Computer Sciences Seminar
Tuesday, April 9
12:30 PM, NAC 8/206

Parallel-Perspective Stereo Mosaics from Real-World Video

Zhigang Zhu
University of Massachusetts at Amherst

Abstract
Image-based modeling is an emerging area that has attracted lots of attention in computer vision, multimedia and computer graphics communities. Recently, there have been attempts in a variety of applications to add 3D information into image-based representations. The applications include geo-referenced scene/object modeling for surveillance, security and photogrammetry, image-based rendering for educational, architectural and entertainment purposes, and content-based video coding for high-ratio compression and 3D presentation. The key issues in image-based 3D scene modeling from real video are (1) compact representations that have large fields of view and super depth resolution and (2) efficient and robust algorithms to transform a video sequence into such representations. Unlike the previous work of generating stereo mosaics from a rotating camera, we attack the more difficult problem of creating stereo mosaics from a translating camera, which is a complex motion with six degrees of freedom (DOF), such as experienced in an airplane or car when performing surveillance tasks and for everyday navigation.

This talk summarizes our recent efforts in generating parallel-perspective stereo mosaics for large-scale 3D scenes with a single video camera mounted on a ground or airborne vehicle. Inspired by the technique in classical Chinese paintings, we propose to use multi-perspective geometry to represent large-scale 3D scene. Using a parallel-perspective representation, a pair of geometrically registered stereo mosaics can be constructed before we explicitly recover any 3D information under rather general motion. A PRISM (parallel ray interpolation for stereo mosaicing) algorithm is proposed to make seamless stereo mosaics from a rather sparse video sequence with obvious motion parallax. The epipolar geometry of parallel-perspective stereo mosaics generated under constrained 6 DOF motion is formulated, which shows optimal baselines and easy search for correspondence. We analyze the depth error characterization of the parallel stereo mosaics from real video, proving that the depth accuracy is a linear function of the absolute depth, instead of the commonly known constant depth resolution, which is still better than the second order function in two-view perspective stereo vision.
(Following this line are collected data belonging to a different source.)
(** * GUIDE knowledge store: location index, process graph and tool handlers

    A shallow embedding of [gemini/object_dict.py], [gemini/process_graph.py],
    [gemini/preference_service.py] and of the tool-call boundary of
    [gemini/gemini.py], followed by the properties established about them.

    Conventions.
    - A Python [dict] keeps insertion order and has unique keys; it is
      modelled as an association list ([dict_get], [dict_set], [dict_pop])
      together with the well-formedness predicate [wf_tree] (no key twice).
    - A method that mutates [self._data] in place becomes a function from
      the tree before the call to the tree after it, paired with the
      outcome of the call: a returned value or a raised exception.
    - A Python [set] of step names is a [gset string]; the adjacency
      [defaultdict(set)] is a [gmap string (gset string)]. *)

From Stdlib Require Import String Ascii List Bool Arith Lia.
From stdpp Require Import base option list strings gmap sorting.

Set Warnings "-register-all,-clear-no-such-hyp,-level-tolerance".
Local Open Scope string_scope.
Local Open Scope list_scope.

(** ** Python preliminaries *)

Module Py.

(** The exception classes the modelled code raises or catches. *)
Inductive exn : Type :=
| KeyError
| ValueError
| TypeError.

(** The result of a call: a returned value or a raised exception. *)
Inductive outcome (A : Type) : Type :=
| Ret (a : A)
| Raise (e : exn).
Arguments Ret {A} a.
Arguments Raise {A} e.

#[global] Instance exn_eq_dec : EqDecision exn.
Proof. solve_decision. Defined.

(** Insertion-ordered dictionaries with string keys. *)
Section dict.
Context {V : Type}.

Definition dict : Type := list (string * V).

(** [d.get(k)] *)
Fixpoint dict_get (k : string) (d : dict) : option V :=
  match d with
  | [] => None
  | (k', v) :: d' => if decide (k = k') then Some v else dict_get k d'
  end.

(** [d[k] = v]: an existing key keeps its position, a new one goes last. *)
Fixpoint dict_set (k : string) (v : V) (d : dict) : dict :=
  match d with
  | [] => [(k, v)]
  | (k', v') :: d' =>
      if decide (k = k') then (k', v) :: d' else (k', v') :: dict_set k v d'
  end.

(** [d.pop(k, None)] *)
Fixpoint dict_pop (k : string) (d : dict) : dict :=
  match d with
  | [] => []
  | (k', v') :: d' =>
      if decide (k = k') then d' else (k', v') :: dict_pop k d'
  end.

Definition dict_keys (d : dict) : list string := map fst d.

(** [not d] *)
Definition is_empty {A} (l : list A) : bool :=
  match l with [] => true | _ :: _ => false end.
End dict.
Arguments dict V : clear implicits.

(** [l.remove(x)]: drops the first occurrence ([None] stands for the
    [ValueError] raised when there is none). *)
Fixpoint list_remove_first (x : string) (l : list string) : option (list string) :=
  match l with
  | [] => None
  | y :: l' =>
      if decide (x = y) then Some l'
      else match list_remove_first x l' with
           | Some r => Some (y :: r)
           | None => None
           end
  end.

(** [s.split(sep)] for a non-empty [sep]: leftmost, non-overlapping
    occurrences of [sep] cut the string; [skip] counts the characters of a
    separator occurrence that are still to be dropped. *)
Fixpoint split_from (sep : string) (skip : nat) (s : string) : list string :=
  match s with
  | EmptyString => [""]
  | String c s' =>
      match skip with
      | S n => split_from sep n s'
      | O =>
          if String.prefix sep s
          then "" :: split_from sep (String.length sep - 1) s'
          else match split_from sep 0 s' with
               | seg :: segs => String c seg :: segs
               | [] => [String c ""]
               end
      end
  end.

(** [s.split(sep)]; an empty separator raises [ValueError]. *)
Definition str_split (sep s : string) : outcome (list string) :=
  match sep with
  | EmptyString => Raise ValueError
  | _ => Ret (split_from sep 0 s)
  end.

(** [filter(None, parts)] keeps the non-empty strings. *)
Definition filter_nonempty (parts : list string) : list string :=
  List.filter (fun p => negb (String.eqb p "")) parts.

(** [sep * n]: [n] copies of [sep], one after the other. *)
Fixpoint repeat_str (sep : string) (n : nat) : string :=
  match n with
  | O => ""
  | S n' => sep ++ repeat_str sep n'
  end.

(** A call on a mutable object of type [S]: the state after the call
    (also when it raises) and its outcome. *)
Definition stateful (S A : Type) : Type := S -> S * outcome A.

Definition mret {S A} (a : A) : stateful S A := fun st => (st, Ret a).
Definition mraise {S A} (e : exn) : stateful S A := fun st => (st, Raise e).
Definition bind {S A B} (m : stateful S A) (k : A -> stateful S B) : stateful S B :=
  fun st =>
    match m st with
    | (st', Ret a) => k a st'
    | (st', Raise e) => (st', Raise e)
    end.
(** An expression that cannot mutate, evaluated inside a method. *)
Definition pure {S A} (o : outcome A) : stateful S A := fun st => (st, o).

End Py.
Export Py.

Declare Scope py_scope.
Delimit Scope py_scope with py.
Notation "'let*' x := m 'in' k" := (bind m (fun x => k))
  (at level 10, x pattern, m at level 100, k at level 200) : py_scope.
Local Open Scope py_scope.

(** ** [gemini/object_dict.py] *)

Module ObjectDict.

(** [LocationValue = Union[LocationTree, List[str]]] *)
Inductive LocationValue : Type :=
| Bucket (items : list string)
| Mapping (entries : list (string * LocationValue)).

(** [LocationTree = Dict[str, LocationValue]]; [self._data] is one. *)
Definition LocationTree : Type := dict LocationValue.

(** [Path = Tuple[str, ...]] *)
Definition Path : Type := list string.

(** A path argument: [Sequence[str] | str]. *)
Inductive path_arg : Type :=
| PStr (s : string)
| PSeq (parts : list string).

(** A method of [ObjectDict]: from [self._data] to the mutated
    [self._data] and the outcome. *)
Definition method (A : Type) : Type := stateful LocationTree A.

Section methods.
(** [self._sep], fixed by the constructor. *)
Variable sep : string.

(** [_normalize_path] *)
Definition _normalize_path (path : path_arg) : outcome Path :=
  let parts :=
    match path with
    | PStr s =>
        match str_split sep s with
        | Ret segs => Ret (filter_nonempty segs)
        | Raise e => Raise e
        end
    | PSeq l => Ret l
    end in
  match parts with
  | Ret [] => Raise ValueError
  | r => r
  end.

(** [_walk]: the only exception is [KeyError]. *)
Fixpoint _walk (current : LocationValue) (path : Path) : outcome LocationValue :=
  match path with
  | [] => Ret current
  | key :: rest =>
      match current with
      | Mapping entries =>
          match dict_get key entries with
          | Some child => _walk child rest
          | None => Raise KeyError
          end
      | Bucket _ => Raise KeyError
      end
  end.

(** [has_path]: normalisation happens inside the [try], which catches
    [KeyError] only. *)
Definition has_path (path : path_arg) (data : LocationTree) : outcome bool :=
  match _normalize_path path with
  | Raise e => Raise e
  | Ret normalized =>
      match _walk (Mapping data) normalized with
      | Ret _ => Ret true
      | Raise KeyError => Ret false
      | Raise e => Raise e
      end
  end.

(** [get_path] *)
Definition get_path (path : path_arg) (default : option LocationValue)
    (data : LocationTree) : outcome (option LocationValue) :=
  match _normalize_path path with
  | Raise e => Raise e
  | Ret normalized =>
      match _walk (Mapping data) normalized with
      | Ret v => Ret (Some v)
      | Raise KeyError => Ret default
      | Raise e => Raise e
      end
  end.

(** The descent shared by [delete_path] and [_prune_empty_branch]:
    [for key in normalized[:-1]] pushes [(current, key)] on [parents] and
    moves to [current[key]]; it gives up when [key] is missing or when
    the node reached is not a mapping. On success it yields the mapping
    that holds the last key, that key, and the stack (innermost parent
    first). The stack holds the parents as they were when pushed; the
    mutated child is carried separately and written back when the walk
    returns upward, which is what aliasing does in the source. *)
Fixpoint descend (current : LocationTree) (path : Path)
    (parents : list (LocationTree * string))
    : option (LocationTree * string * list (LocationTree * string)) :=
  match path with
  | [] => None
  | [target_key] => Some (current, target_key, parents)
  | key :: rest =>
      match dict_get key current with
      | Some (Mapping child) => descend child rest ((current, key) :: parents)
      | Some (Bucket _) => None
      | None => None
      end
  end.

(** The ancestors above a [break]: each still holds its (mutated) child. *)
Fixpoint plug (child : LocationTree) (parents : list (LocationTree * string))
    : LocationTree :=
  match parents with
  | [] => child
  | (parent, key) :: up => plug (dict_set key (Mapping child) parent) up
  end.

(** [while parents: parent, key = parents.pop(); child = parent.get(key);
    if child is empty: parent.pop(key) else: break]. The child met here
    is always a mapping, since the descent went through it. *)
Fixpoint unwind (child : LocationTree) (parents : list (LocationTree * string))
    : LocationTree :=
  match parents with
  | [] => child
  | (parent, key) :: up =>
      if is_empty child then unwind (dict_pop key parent) up
      else plug (dict_set key (Mapping child) parent) up
  end.

(** [delete_path] *)
Definition delete_path (path : path_arg) : method bool := fun data =>
  match _normalize_path path with
  | Raise e => (data, Raise e)
  | Ret normalized =>
      match descend data normalized [] with
      | None => (data, Ret false)
      | Some (current, target_key, parents) =>
          match dict_get target_key current with
          | None => (data, Ret false)
          | Some _ => (unwind (dict_pop target_key current) parents, Ret true)
          end
      end
  end.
I will further discuss several lines of future research issues: stereo mosaics under arbitrary motion, occlusion analysis for seamless mosaicing, and a generalized layered representation. Finally, as an important application of the stereo mosaicing technique in remote education (e-learning), I will illustrate an ongoing 3D Virtual Campus and Classroom project featured virtual campus tour, automatic camera management and immersive teacher-student interaction.

Bio
Zhigang Zhu received his B.S., M.S. and Ph.D. degrees in computer science from Tsinghua University, Beijing, in 1988, 1991 and 1997 respectively. In 1991 he became a faculty member in the Department of Computer Science and Technology at Tsinghua University, and has been an Associate Professor since 1996. From 1997 to 1999 he was Director of the Information Processing and Application Division in the same department at Tsinghua. Since September 1998 he has been affiliated with the Department of Computer Science, the University of Massachusetts at Amherst and is now a Senior Research Fellow. His research interests include 3D computer vision, Human-Computer Interaction (HCI), virtual/augmented reality, video representation, and various applications in education, environment, robotics, surveillance and transportation. His recent research activities include: an integrated visual navigation approach with panoramic, omnidirectional and stereo vision sensors; new 3D layered representations for image-based rendering and robot navigation; a novel algorithm and system of stereo mosaics for airborne environment monitoring; a virtual stereo vision system using panoramic sensors for distributed and cooperative robots; and online 3D Virtual Classroom using image-based modeling/rendering, human tracking, and multi-modal information extraction for advanced e-learning. At Tsinghua University, he had conducted more than seven NSF, High Tech and Advanced Research projects as PI or Co-PI. His Ph.D. thesis On Environment Modeling for Visual Navigation was selected in 1999 as a special award in the top 100 dissertations in all China over the last three years, and a book based on his Ph.D. thesis is published by China Higher Education Press. Currently he is being involved in several DARPA, NSF and industrial projects at UMass, focusing on scene modeling, human tracking and advanced HCI for various applications.